Saturday, June 5, 2010

Deep Water Horizon

By Tom Kando

Is the Gulf Oil spill the beginning of the Apocalypse? Armageddon? Is there anything left to say about the disaster? I believe that there is.

1) For one thing, the magnitude of the catastrophe bears repeating - over and over again: the oil is escaping at a rate of up to a million gallons a day. This is not just the worst environmental disaster in US history. It may become the worst one in world history.

2) We read a lot about the poor pelicans, ducks and dolphins dying. Terrible, indeed.

3) We also hear about the terrible economic losses - in jobs, to the shrimp industry, to the people in the region, to the US taxpayers, to BP, to the consumer, etc. Crass partisans such as Bobby Jindal, the conservative Republican governor of Louisiana, suddenly find that the federal government should do more, after clamoring for years that the government should butt out and give business a free reign... Our culture does what it is accustomed to do: Reducing all problems to, and measuring their severity by, their $$$$ cost.

4) But the Gulf Oil spill is much more than that: What is going on there is the destruction of the earth, of Gaia. Gaia is a living organism. We humans are killing it. Gaia is the host and we are the virus, the parasite. Host and virus often live in symbiosis. We have done this for millions of years. American Indians are always depicted as having mastered this art. But sometimes, the virus (e.g. the Ebola) is dumb and it kills its host. We have become a dumb virus.

5) In the Gulf, we are not just killing pelicans and dolphins. We are now killing all life. We are causing havoc below the Ocean surface. We are killing everything, in a swath of the Atlantic thousands of feet deep, thousands of square miles, and expanding.

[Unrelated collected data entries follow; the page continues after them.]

(* ===== verification/GoFloat.v ===== *)
(** * The order of float64 values

    [SFcompare] on values that are not NaN is a total preorder: it compares
    ranks (class and sign, exponent, mantissa) lexicographically. *)

From S2P Require Import Prelude GoStrings GoTime.
From Stdlib Require Import SpecFloat.

#[local] Open Scope Z_scope.

Definition f64_is_nan (f : float64) : bool := match f with S754_nan => true | _ => false end.

Definition f64_rank (f : float64) : Z * Z * Z :=
  match f with
  | S754_infinity true => (-2, 0, 0)
  | S754_finite true m e => (-1, - e, - Z.pos m)
  | S754_zero _ | S754_nan => (0, 0, 0)
  | S754_finite false m e => (1, e, Z.pos m)
  | S754_infinity false => (2, 0, 0)
  end.
Definition rank_compare (p q : Z * Z * Z) : comparison :=
  let '(a, b, c) := p in
  let '(a', b', c') := q in
  match a ?= a' with Eq => match b ?= b' with Eq => c ?= c' | o => o end | o => o end.

Lemma SFcompare_rank a b : f64_is_nan a = false -> f64_is_nan b = false ->
  SFcompare a b = Some (rank_compare (f64_rank a) (f64_rank b)).
Proof.
  destruct a as [|[]| |[] m e], b as [|[]| |[] m' e']; try done; intros _ _; cbn; f_equal.
  rewrite (Z.compare_antisym (- e') (- e)), Z.compare_opp.
  destruct (e ?= e'); cbn; [|done..]. by rewrite Z.compare_opp, (Z.compare_antisym (Z.pos m)).
Qed.

Lemma rank_compare_refl p : rank_compare p p = Eq.
Proof. destruct p as [[a b] c]. cbn. by rewrite !Z.compare_refl. Qed.
Lemma rank_compare_antisym p q : rank_compare q p = CompOpp (rank_compare p q).
Proof.
  destruct p as [[a b] c], q as [[a' b'] c']. cbn. rewrite (Z.compare_antisym a a'). destruct (a ?= a'); cbn; [|done..].
  rewrite (Z.compare_antisym b b'). destruct (b ?= b'); cbn; [|done..]. apply Z.compare_antisym.
Qed.
Lemma rank_compare_le p q r : rank_compare p q <> Gt -> rank_compare q r <> Gt ->
  rank_compare p r <> Gt /\ (rank_compare p r = Eq -> rank_compare p q = Eq /\ rank_compare q r = Eq).
Proof.
  destruct p as [[a b] c], q as [[a' b'] c'], r as [[a'' b''] c'']. cbn. intros H1 H2.
  destruct (Z.compare_spec a a'), (Z.compare_spec a' a''), (Z.compare_spec a a''); try done; try lia.
  destruct (Z.compare_spec b b'), (Z.compare_spec b' b''), (Z.compare_spec b b''); try done; try lia.
  destruct (Z.compare_spec c c'), (Z.compare_spec c' c''), (Z.compare_spec c c''); try done; try lia.
Qed.

Lemma SFleb_not_nan a b : SFleb a b = true -> f64_is_nan a = false /\ f64_is_nan b = false.
Proof. destruct a as [|[]| |[]], b as [|[]| |[]]; done. Qed.
Lemma SFltb_rank a b : f64_is_nan a = false -> f64_is_nan b = false ->
  SFltb a b = match rank_compare (f64_rank a) (f64_rank b) with Lt => true | _ => false end.
Proof. intros Ha Hb. unfold SFltb. by rewrite SFcompare_rank. Qed.
Lemma SFeqb_rank a b : f64_is_nan a = false -> f64_is_nan b = false ->
  SFeqb a b = match rank_compare (f64_rank a) (f64_rank b) with Eq => true | _ => false end.
Proof. intros Ha Hb. unfold SFeqb. by rewrite SFcompare_rank. Qed.

(** ** Sorting by a relation that is transitive on part of its domain *)

Lemma Sorted_strong_on {A} (R : A -> A -> Prop) (P : A -> Prop) l :
  (forall x y z, P x -> P y -> P z -> R x y -> R y z -> R x z) -> Forall P l -> Sorted R l -> StronglySorted R l.
Proof.
  intros Ht. induction l as [|x l IH]; intros HP HS; [constructor|].
  apply Forall_cons in HP as [Px Pl]. apply Sorted_inv in HS as [HS Hh]. pose proof (IH Pl HS) as IHl. constructor; [done|].
  destruct Hh as [|y l Hxy]; [constructor|]. apply StronglySorted_inv in IHl as [_ Hy]. constructor; [done|].
  apply Forall_cons in Pl as [Py Pl]. rewrite Forall_forall in Hy, Pl |- *. intros z Hz. eauto.
Qed.

(** ** Multiplication by a finite number *)

Lemma shr_1_nonneg rs : 0 <= shr_m rs -> 0 <= shr_m (shr_1 rs).
Proof. destruct rs as [m r s]. cbn. destruct m as [|[]|]; cbn; lia. Qed.
Lemma shr_iter_nonneg p rs : 0 <= shr_m rs -> 0 <= shr_m (iter_pos shr_1 p rs).
Proof. revert rs. induction p as [p IH|p IH|]; intros rs H; cbn; auto using shr_1_nonneg. Qed.
Lemma shr_nonneg rs e n : 0 <= shr_m rs -> 0 <= shr_m (shr rs e n).1.
Proof. intros H. unfold shr. destruct n as [|n|n]; cbn; auto using shr_iter_nonneg. Qed.
Lemma shr_fexp_nonneg m e l : 0 <= m -> 0 <= shr_m (shr_fexp 53 1024 m e l).1.
Proof. intros H. unfold shr_fexp. apply shr_nonneg. by destruct l as [|[]]. Qed.
Lemma round_not_nan sx m e l : 0 <= m -> f64_is_nan (binary_round_aux 53 1024 sx m e l) = false.
Proof.
  intros H. unfold binary_round_aux. destruct (shr_fexp 53 1024 m e l) as [mrs e'] eqn:E1.
  assert (0 <= shr_m mrs) as H1 by (pose proof (shr_fexp_nonneg m e l H) as Hs; by rewrite E1 in Hs).
  match goal with |- context [shr_fexp 53 1024 ?a ?b ?c] => destruct (shr_fexp 53 1024 a b c) as [mrs' e''] eqn:E2;
    assert (0 <= shr_m mrs') as H2 end.
  { match type of E2 with shr_fexp _ _ ?a ?b ?c = _ => pose proof (shr_fexp_nonneg a b c) as Hs; rewrite E2 in Hs; apply Hs end.
    destruct (shr_r mrs), (shr_s mrs); unfold round_nearest_even; cbn; repeat case_match; lia. }
  destruct (shr_m mrs') as [|p|p]; [done| |lia]. by case_match.
Qed.
Lemma f64_mul_not_nan a s m e : f64_is_nan a = false -> f64_is_nan (f64_mul a (S754_finite s m e)) = false.
Proof. destruct a; try done. intros _. cbn. apply round_not_nan. lia. Qed.

(** ** Integers *)

(** The value of a finite number is the integer [n]. *)
Definition f64_is_int (f : float64) (n : Z) : Prop :=
  match f with
  | S754_zero _ => n = 0
  | S754_finite s m e => n * 2 ^ Z.max 0 (- e) = cond_Zopp s (Z.pos m * 2 ^ Z.max 0 e)
  | _ => False
  end.

Lemma digits2_size p : digits2_pos p = Pos.size p.
Proof. induction p as [p IH|p IH|]; cbn; by rewrite ?IH. Qed.
Lemma digits2_spec p : 2 ^ (Z.pos (digits2_pos p) - 1) <= Z.pos p < 2 ^ Z.pos (digits2_pos p).
Proof.
  rewrite digits2_size. split.
  - pose proof (Pos.size_le p) as H. apply Pos2Z.pos_le_pos in H. rewrite Pos2Z.inj_pow in H.
    replace (Z.pos (Pos.size p)) with (Z.pos (Pos.size p) - 1 + 1) in H by lia. rewrite Z.pow_add_r in H by lia.
    change (Z.pos p~0) with (2 * Z.pos p) in H. lia.
  - pose proof (Pos.size_gt p) as H. apply Pos2Z.pos_lt_pos in H. by rewrite Pos2Z.inj_pow in H.
Qed.
Lemma digits2_unique p d : 0 < d -> 2 ^ (d - 1) <= Z.pos p < 2 ^ d -> Z.pos (digits2_pos p) = d.
Proof.
  intros Hd H. pose proof (digits2_spec p) as H'.
  assert (~ Z.pos (digits2_pos p) <= d - 1) by (intros Hl; apply (Z.pow_le_mono_r 2) in Hl; lia).
  assert (~ d <= Z.pos (digits2_pos p) - 1) by (intros Hl; apply (Z.pow_le_mono_r 2) in Hl; lia). lia.
Qed.
Lemma digits2_shift p q k : 0 <= k -> Z.pos q = Z.pos p * 2 ^ k -> Z.pos (digits2_pos q) = Z.pos (digits2_pos p) + k.
Proof.
  intros Hk E. pose proof (digits2_spec p) as H. apply digits2_unique; [lia|]. rewrite E.
  replace (Z.pos (digits2_pos p) + k - 1) with ((Z.pos (digits2_pos p) - 1) + k) by lia.
  rewrite !Z.pow_add_r by lia. assert (0 < 2 ^ k) by lia. nia.
Qed.
Lemma iter_xO d m : Z.pos (Pos.iter xO m d) = Z.pos m * 2 ^ Z.pos d.
Proof.
  induction d as [|d IH] using Pos.peano_ind; [cbn; lia|]. rewrite Pos.iter_succ.
  change (Z.pos (Pos.iter xO m d)~0) with (2 * Z.pos (Pos.iter xO m d)). rewrite IH, Pos2Z.inj_succ, Z.pow_succ_r; lia.
Qed.

(** Shifting out zeros is exact. *)
Lemma shr_1_even m q : m = 2 * q -> shr_1 (Build_shr_record m false false) = Build_shr_record q false false.
Proof. intros ->. by destruct q. Qed.
Lemma shr_iter_exact n : forall m q, m = q * 2 ^ Z.pos n ->
  iter_pos shr_1 n (Build_shr_record m false false) = Build_shr_record q false false.
Proof.
  induction n as [n IH|n IH|]; intros m q E; cbn [iter_pos].
  - rewrite (shr_1_even m (q * 2 ^ Z.pos n * 2 ^ Z.pos n)).
    + rewrite (IH _ (q * 2 ^ Z.pos n)) by done. by apply IH.
    + rewrite E. replace (Z.pos n~1) with (Z.pos n + Z.pos n + 1) by lia. rewrite !Z.pow_add_r by lia. lia.
  - rewrite (IH m (q * 2 ^ Z.pos n)); [by apply IH|]. rewrite E. replace (Z.pos n~0) with (Z.pos n + Z.pos n) by lia. rewrite Z.pow_add_r by lia. lia.
  - apply shr_1_even. rewrite E. change (2 ^ 1) with 2. lia.
Qed.

Lemma fexp_at e : -1021 <= e -> fexp 53 1024 e = e - 53.
Proof. intros H. unfold fexp, emin. lia. Qed.

(** A mantissa of 53 digits is not rounded. *)
Lemma round_aux_exact sx m e p k : Z.pos (digits2_pos m) = 53 -> -1000 <= e -> e <= 971 -> 0 <= k -> Z.pos p = Z.pos m * 2 ^ k ->
  binary_round_aux 53 1024 sx (Z.pos p) (e - k) loc_Exact = S754_finite sx m e.
Proof.
  intros Hd He Hmax Hk Hp. pose proof (digits2_shift m p k Hk Hp) as Hdp.
  assert (shr_fexp 53 1024 (Z.pos p) (e - k) loc_Exact = (Build_shr_record (Z.pos m) false false, e)) as E1.
  { unfold shr_fexp. cbn [Zdigits2 shr_record_of_loc]. rewrite Hdp, Hd, fexp_at by lia.
    replace (53 + k + (e - k) - 53 - (e - k)) with k by lia. destruct k as [|k|]; [|cbn [shr]|lia].
    - rewrite Z.mul_1_r in Hp. by rewrite Hp, Z.sub_0_r.
    - rewrite (shr_iter_exact k _ (Z.pos m)) by done. f_equal. lia. }
  unfold binary_round_aux. rewrite E1. cbn [shr_m loc_of_shr_record round_nearest_even].
  assert (shr_fexp 53 1024 (Z.pos m) e loc_Exact = (Build_shr_record (Z.pos m) false false, e)) as ->.
  { unfold shr_fexp. cbn [Zdigits2 shr_record_of_loc]. rewrite Hd, fexp_at by lia. by replace (53 + e - 53 - e) with 0 by lia. }
  cbn [shr_m]. by rewrite (proj2 (Z.leb_le _ _)) by (change (1024 - 53) with 971; lia).
Qed.
Lemma binary_round_exact sx p m e : Z.pos (digits2_pos m) = 53 -> e <= 971 ->
  Z.pos p * 2 ^ Z.max 0 (- e) = Z.pos m * 2 ^ Z.max 0 e -> binary_round 53 1024 sx p 0 = S754_finite sx m e.
Proof.
  intros Hd Hmax Hp. unfold binary_round. rewrite Z.add_0_r.
  assert (Z.pos (digits2_pos p) = 53 + e) as Hdp.
  { destruct (Z.le_ge_cases 0 e).
    - rewrite (Z.max_l 0 (- e)), (Z.max_r 0 e), Z.mul_1_r in Hp by lia. rewrite (digits2_shift m p e); lia.
    - rewrite (Z.max_r 0 (- e)), (Z.max_l 0 e), Z.mul_1_r in Hp by lia.
      pose proof (digits2_shift p m (- e) ltac:(lia) (eq_sym Hp)). lia. }
  rewrite Hdp, fexp_at by lia. replace (53 + e - 53) with e by lia. unfold shl_align.
  destruct (e - 0) as [|n|n] eqn:En.
  - assert (e = 0) as -> by lia. apply (round_aux_exact sx m 0 p 0); [done|lia..|].
    change (2 ^ Z.max 0 (- 0)) with 1 in Hp. change (2 ^ Z.max 0 0) with 1 in Hp. change (2 ^ 0) with 1. lia.
  - replace 0 with (e - e) by lia. apply round_aux_exact; [done|lia..|]. rewrite (Z.max_l 0 (- e)), (Z.max_r 0 e) in Hp by lia. lia.
  - replace e with (e - 0) at 1 by lia. apply round_aux_exact; [done|lia..|].
    rewrite iter_xO. rewrite (Z.max_r 0 (- e)), (Z.max_l 0 e) in Hp by lia. replace (Z.pos n) with (- e) by lia. lia.
Qed.

Definition is_float64 (f : float64) : Prop := valid_binary 53 1024 f = true.

(** A float64 that is an integer has a mantissa of 53 digits. *)
Lemma int_digits s m e n : is_float64 (S754_finite s m e) -> f64_is_int (S754_finite s m e) n ->
  Z.pos (digits2_pos m) = 53 /\ e <= 971.
Proof.
  unfold is_float64. cbn. unfold bounded, canonical_mantissa. intros [Hc%Z.eqb_eq He%Z.leb_le]%andb_prop Hn.
  split; [|lia]. unfold fexp, emin in Hc. destruct (Z.le_ge_cases (-1021) (Z.pos (digits2_pos m) + e)); [lia|].
  exfalso. assert (e = -1074) as -> by lia. pose proof (digits2_spec m) as [_ Hm].
  assert (2 ^ Z.pos (digits2_pos m) <= 2 ^ 53) by (apply Z.pow_le_mono_r; lia).
  rewrite (Z.max_r 0 (- -1074)), (Z.max_l 0 (-1074)), Z.mul_1_r in Hn by lia.
  assert (2 ^ 53 < 2 ^ (- -1074)) by (apply Z.pow_lt_mono_r; lia). destruct s; cbn in Hn; nia.
Qed.

(** An integer that is a float64 is converted to it. *)
Lemma f64_of_int f n : is_float64 f -> f64_is_int f n -> SFeqb f (f64_of_Z n) = true.
Proof.
  destruct f as [s| | |s m e]; [intros _ ->; done|done|done|]. intros Hf Hn.
  destruct (int_digits _ _ _ _ Hf Hn) as [Hd He]. cbn in Hn.
  assert (f64_of_Z n = S754_finite s m e) as ->.
  { unfold f64_of_Z, binary_normalize. assert (0 < 2 ^ Z.max 0 (- e)) by lia. assert (0 < 2 ^ Z.max 0 e) by lia.
    destruct n as [|p|p], s; cbn [cond_Zopp] in Hn; try nia; apply binary_round_exact; try done; lia. }
  rewrite SFeqb_rank, rank_compare_refl; done.
Qed.
(** Below 2^53 nothing is rounded. *)
Lemma f64_of_small n : 0 < Z.abs n < 2 ^ 53 -> exists m e, f64_of_Z n = S754_finite (n <? 0) m e /\
  f64_is_int (S754_finite (n <? 0) m e) n.
Proof.
  intros Hn.
  assert (forall p s, Z.pos p < 2 ^ 53 -> exists m e, binary_round 53 1024 s p 0 = S754_finite s m e /\
    Z.pos p * 2 ^ Z.max 0 (- e) = Z.pos m * 2 ^ Z.max 0 e) as H.
  { intros p s Hp. pose proof (digits2_spec p) as [Hl _]. set (d := Z.pos (digits2_pos p)) in *.
    assert (d <= 53) by (destruct (Z.le_gt_cases d 53); [done|]; assert (2 ^ 53 <= 2 ^ (d - 1)) by (apply Z.pow_le_mono_r; lia); lia).
    assert (exists m, Z.pos m = Z.pos p * 2 ^ (53 - d)) as [m Hm].
    { exists (Z.to_pos (Z.pos p * 2 ^ (53 - d))). rewrite Z2Pos.id; [done|]. assert (0 < 2 ^ (53 - d)) by lia. lia. }
    assert (Z.pos p * 2 ^ Z.max 0 (- (d - 53)) = Z.pos m * 2 ^ Z.max 0 (d - 53)) as He.
    { rewrite (Z.max_r 0 (- (d - 53))), (Z.max_l 0 (d - 53)), Z.mul_1_r, Hm by lia. f_equal. f_equal. lia. }
    exists m, (d - 53). split; [|done]. apply binary_round_exact; [|lia|done].
    rewrite (digits2_shift p m (53 - d)) by (done || lia). fold d. lia. }
  destruct n as [|p|p]; [lia| |].
  - destruct (H p false) as (m & e & E1 & E2); [lia|]. exists m, e. split; [done|]. cbn [f64_is_int cond_Zopp]. done.
  - destruct (H p true) as (m & e & E1 & E2); [lia|]. exists m, e. split; [done|]. cbn [f64_is_int cond_Zopp Z.ltb Z.compare].
    change (Z.neg p) with (- Z.pos p). lia.
Qed.

Lemma SFeqb_finite s m e s' m' e' : SFeqb (S754_finite s m e) (S754_finite s' m' e') = true ->
  S754_finite s m e = S754_finite s' m' e'.
Proof.
  rewrite SFeqb_rank by done. intros He. destruct s, s'; cbn in He; try done.
  - destruct (Z.compare_spec (- e) (- e')), (Z.compare_spec (- Z.pos m) (- Z.pos m')); try (cbn in He; discriminate He). f_equal; lia.
  - destruct (Z.compare_spec e e'), (Pos.compare_spec m m'); try (cbn in He; discriminate He). by subst.
Qed.
(** What truncation gives of a number that is not an integer is not equal to it. *)
Lemma f64_trunc_int f : is_float64 f -> SFeqb f (f64_of_Z (f64_trunc f)) = true ->
  match f with S754_zero _ | S754_finite _ _ _ => True | _ => False end -> f64_is_int f (f64_trunc f).
Proof.
  destruct f as [s| | |s m e]; [done|done|done|]. intros Hf He _. cbn [f64_trunc] in *.
  destruct (Z.leb_spec 0 e) as [Hp|Hp].
  { cbn. rewrite (Z.max_l 0 (- e)), (Z.max_r 0 e), Z.mul_1_r by lia. by destruct s. }
  unfold is_float64 in Hf. cbn in Hf. unfold bounded, canonical_mantissa in Hf. apply andb_prop in Hf as [Hc%Z.eqb_eq _].
  unfold fexp, emin in Hc. assert (Z.pos (digits2_pos m) <= 53) as Hd by lia. pose proof (digits2_spec m) as [_ Hm].
  assert (2 ^ Z.pos (digits2_pos m) <= 2 ^ 53) by (apply Z.pow_le_mono_r; lia).
  set (a := Z.pos m / 2 ^ (- e)) in *. assert (0 < 2 ^ (- e)) by lia.
  assert (0 <= a < 2 ^ 53) as Ha.
  { split; [apply Z.div_pos; lia|]. apply Z.div_lt_upper_bound; [lia|]. nia. }
  destruct (decide (a = 0)) as [E0|Hne].
  { rewrite E0 in He. by destruct s. }
  destruct (f64_of_small (if s then - a else a)) as (m' & e' & E & Hi); [destruct s; lia|].
  rewrite E in He. assert (((if s then - a else a) <? 0) = s) as Hs by (destruct s; lia). rewrite Hs in *.
  by rewrite (SFeqb_finite _ _ _ _ _ _ He).
Qed.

6) Places, lakes, islands, lands, oceans, even planets can die. Just like people. A few years ago I was on a train traveling along the shore of Lake Champlain. I looked at the large, pretty green/blue lake. But you know what? It was dead, gone, finished. There was nothing left but algae. Some years earlier, Lake Erie had also been declared dead. And now we are taking on the Atlantic Ocean. Our quest to eradicate life on Earth becomes bolder.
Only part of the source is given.